## Dataset
(* ===== verification/ReoStream.v ===== *)
(** * Media streams of a Reolink session

    The routing of streams and the reassembly of frames from message bodies in
    [session.rs].  The reader of the [xml] crate and the iteration order of hash maps are
    parameters.  The statistics counters are left out, and so is the range in the receive
    buffer of [StreamStarted], which nothing reads. *)

From S2P Require Import Prelude OnvifDetails ReoWire ReoUdp ReoUdpNet ReoUdpRun ReoDiscovery ReoMedia.

Definition MAX_PENDING : Z := 128.
Definition MEDIA_FRAME_ALIGNMENT : nat := 8.

Inductive StreamType := StMain | StSub | StExtern.
Definition from_wire_id (id : Z) : option StreamType :=
  if id =? 0 then Some StMain else if id =? 1 then Some StSub else if id =? 2 then Some StExtern else None.
Definition stream_type_wire_id (stream_type : StreamType) : Z :=
  match stream_type with StMain => 0 | StSub => 1 | StExtern => 2 end.
Definition stream_key (channel : Z) (stream_type : StreamType) : Z :=
  Z.lor (Z.shiftl channel 8) (stream_type_wire_id stream_type).

Record StreamSubscriptionEntry := mk_subscription {
  sb_channel : Z;
  sb_stream_type : StreamType;
  sb_expected_width : Z;
  sb_expected_height : Z
}.

Record MicrosecondTimeline := mk_timeline { tl_previous : option Z; tl_elapsed : Z }.
Definition timeline_default : MicrosecondTimeline := mk_timeline None 0.
Definition timeline_advance (timestamp : Z) (t : MicrosecondTimeline) : MicrosecondTimeline :=
  mk_timeline (Some timestamp)
    (match tl_previous t with
     | Some previous => saturating_add duration_max (tl_elapsed t) (u32_wrapping_sub timestamp previous * 1000)
     | None => tl_elapsed t
     end).

Record VideoAccum := mk_video_accum {
  va_stream_id : Z;
  va_channel : Z;
  va_is_keyframe : bool;
  va_codec : VideoCodec;
  va_microseconds : Z;
  va_expected : Z;
  va_data : list Z
}.
Record AudioAccum := mk_audio_accum {
  aa_stream_id : Z;
  aa_codec : AudioCodec;
  aa_expected : Z;
  aa_padding : Z;
  aa_data : list Z
}.

Inductive EventKind :=
| EkMediaInfo (stream_id : Z) (info : StreamMetadata)
| EkVideoFrame (stream_id channel : Z) (is_keyframe : bool) (codec : VideoCodec) (timestamp : Z)
| EkAudioFrame (stream_id : Z) (codec : AudioCodec)
| EkStreamStarted.
(** A pending event and the range of its data in [media_out]. *)
Record PendingEvent := mk_pending { pe_kind : EventKind; pe_start : Z; pe_len : Z }.

Inductive Event :=
| StreamMetadataEvent (stream_id : Z) (info : StreamMetadata)
| VideoFrameEvent (stream_id channel : Z) (is_keyframe : bool) (codec : VideoCodec) (data : list Z) (timestamp : Z)
| AudioFrameEvent (stream_id : Z) (codec : AudioCodec) (data : list Z) (duration : Z)
| StreamStartedEvent.

(** How streams are told apart. *)
Record Routing := mk_routing {
  rt_stream_ids_by_key : gmap Z Z;
  rt_stream_subs_by_id : gmap Z StreamSubscriptionEntry;
  rt_pending_subscribe_ids : list Z;
  rt_stream_id_by_remote_handle : gmap Z Z;
  rt_remote_handle_by_stream_id : gmap Z Z;
  rt_stream_id_by_msg_num : gmap Z Z;
  rt_stream_id_by_channel_codec : gmap (Z * VideoCodec) Z;
  rt_last_stream_metadata : option StreamMetadata
}.
Definition set_last (info : option StreamMetadata) (r : Routing) : Routing :=
  mk_routing (rt_stream_ids_by_key r) (rt_stream_subs_by_id r) (rt_pending_subscribe_ids r)
    (rt_stream_id_by_remote_handle r) (rt_remote_handle_by_stream_id r) (rt_stream_id_by_msg_num r)
    (rt_stream_id_by_channel_codec r) info.
Definition set_pending_ids (ids : list Z) (r : Routing) : Routing :=
  mk_routing (rt_stream_ids_by_key r) (rt_stream_subs_by_id r) ids
    (rt_stream_id_by_remote_handle r) (rt_remote_handle_by_stream_id r) (rt_stream_id_by_msg_num r)
    (rt_stream_id_by_channel_codec r) (rt_last_stream_metadata r).
Definition set_codec_ids (ids : gmap (Z * VideoCodec) Z) (r : Routing) : Routing :=
  mk_routing (rt_stream_ids_by_key r) (rt_stream_subs_by_id r) (rt_pending_subscribe_ids r)
    (rt_stream_id_by_remote_handle r) (rt_remote_handle_by_stream_id r) (rt_stream_id_by_msg_num r)
    ids (rt_last_stream_metadata r).
Definition set_handles (by_handle by_stream : gmap Z Z) (r : Routing) : Routing :=
  mk_routing (rt_stream_ids_by_key r) (rt_stream_subs_by_id r) (rt_pending_subscribe_ids r)
    by_handle by_stream (rt_stream_id_by_msg_num r)
    (rt_stream_id_by_channel_codec r) (rt_last_stream_metadata r).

## Try it
Reproduce the material above in full, exactly.

## Expected answer
(* ===== verification/ReoStream.v ===== *)
(** * Media streams of a Reolink session

    The routing of streams and the reassembly of frames from message bodies in
    [session.rs].  The reader of the [xml] crate and the iteration order of hash maps are
    parameters.  The statistics counters are left out, and so is the range in the receive
    buffer of [StreamStarted], which nothing reads. *)

From S2P Require Import Prelude OnvifDetails ReoWire ReoUdp ReoUdpNet ReoUdpRun ReoDiscovery ReoMedia.

Definition MAX_PENDING : Z := 128.
Definition MEDIA_FRAME_ALIGNMENT : nat := 8.

Inductive StreamType := StMain | StSub | StExtern.
Definition from_wire_id (id : Z) : option StreamType :=
  if id =? 0 then Some StMain else if id =? 1 then Some StSub else if id =? 2 then Some StExtern else None.
Definition stream_type_wire_id (stream_type : StreamType) : Z :=
  match stream_type with StMain => 0 | StSub => 1 | StExtern => 2 end.
Definition stream_key (channel : Z) (stream_type : StreamType) : Z :=
  Z.lor (Z.shiftl channel 8) (stream_type_wire_id stream_type).

Record StreamSubscriptionEntry := mk_subscription {
  sb_channel : Z;
  sb_stream_type : StreamType;
  sb_expected_width : Z;
  sb_expected_height : Z
}.

Record MicrosecondTimeline := mk_timeline { tl_previous : option Z; tl_elapsed : Z }.
Definition timeline_default : MicrosecondTimeline := mk_timeline None 0.
Definition timeline_advance (timestamp : Z) (t : MicrosecondTimeline) : MicrosecondTimeline :=
  mk_timeline (Some timestamp)
    (match tl_previous t with
     | Some previous => saturating_add duration_max (tl_elapsed t) (u32_wrapping_sub timestamp previous * 1000)
     | None => tl_elapsed t
     end).

Record VideoAccum := mk_video_accum {
  va_stream_id : Z;
  va_channel : Z;
  va_is_keyframe : bool;
  va_codec : VideoCodec;
  va_microseconds : Z;
  va_expected : Z;
  va_data : list Z
}.
Record AudioAccum := mk_audio_accum {
  aa_stream_id : Z;
  aa_codec : AudioCodec;
  aa_expected : Z;
  aa_padding : Z;
  aa_data : list Z
}.

Inductive EventKind :=
| EkMediaInfo (stream_id : Z) (info : StreamMetadata)
| EkVideoFrame (stream_id channel : Z) (is_keyframe : bool) (codec : VideoCodec) (timestamp : Z)
| EkAudioFrame (stream_id : Z) (codec : AudioCodec)
| EkStreamStarted.
(** A pending event and the range of its data in [media_out]. *)
Record PendingEvent := mk_pending { pe_kind : EventKind; pe_start : Z; pe_len : Z }.

Inductive Event :=
| StreamMetadataEvent (stream_id : Z) (info : StreamMetadata)
| VideoFrameEvent (stream_id channel : Z) (is_keyframe : bool) (codec : VideoCodec) (data : list Z) (timestamp : Z)
| AudioFrameEvent (stream_id : Z) (codec : AudioCodec) (data : list Z) (duration : Z)
| StreamStartedEvent.

(** How streams are told apart. *)
Record Routing := mk_routing {
  rt_stream_ids_by_key : gmap Z Z;
  rt_stream_subs_by_id : gmap Z StreamSubscriptionEntry;
  rt_pending_subscribe_ids : list Z;
  rt_stream_id_by_remote_handle : gmap Z Z;
  rt_remote_handle_by_stream_id : gmap Z Z;
  rt_stream_id_by_msg_num : gmap Z Z;
  rt_stream_id_by_channel_codec : gmap (Z * VideoCodec) Z;
  rt_last_stream_metadata : option StreamMetadata
}.
Definition set_last (info : option StreamMetadata) (r : Routing) : Routing :=
  mk_routing (rt_stream_ids_by_key r) (rt_stream_subs_by_id r) (rt_pending_subscribe_ids r)
    (rt_stream_id_by_remote_handle r) (rt_remote_handle_by_stream_id r) (rt_stream_id_by_msg_num r)
    (rt_stream_id_by_channel_codec r) info.
Definition set_pending_ids (ids : list Z) (r : Routing) : Routing :=
  mk_routing (rt_stream_ids_by_key r) (rt_stream_subs_by_id r) ids
    (rt_stream_id_by_remote_handle r) (rt_remote_handle_by_stream_id r) (rt_stream_id_by_msg_num r)
    (rt_stream_id_by_channel_codec r) (rt_last_stream_metadata r).
Definition set_codec_ids (ids : gmap (Z * VideoCodec) Z) (r : Routing) : Routing :=
  mk_routing (rt_stream_ids_by_key r) (rt_stream_subs_by_id r) (rt_pending_subscribe_ids r)
    (rt_stream_id_by_remote_handle r) (rt_remote_handle_by_stream_id r) (rt_stream_id_by_msg_num r)
    ids (rt_last_stream_metadata r).
Definition set_handles (by_handle by_stream : gmap Z Z) (r : Routing) : Routing :=
  mk_routing (rt_stream_ids_by_key r) (rt_stream_subs_by_id r) (rt_pending_subscribe_ids r)
    by_handle by_stream (rt_stream_id_by_msg_num r)
    (rt_stream_id_by_channel_codec r) (rt_last_stream_metadata r).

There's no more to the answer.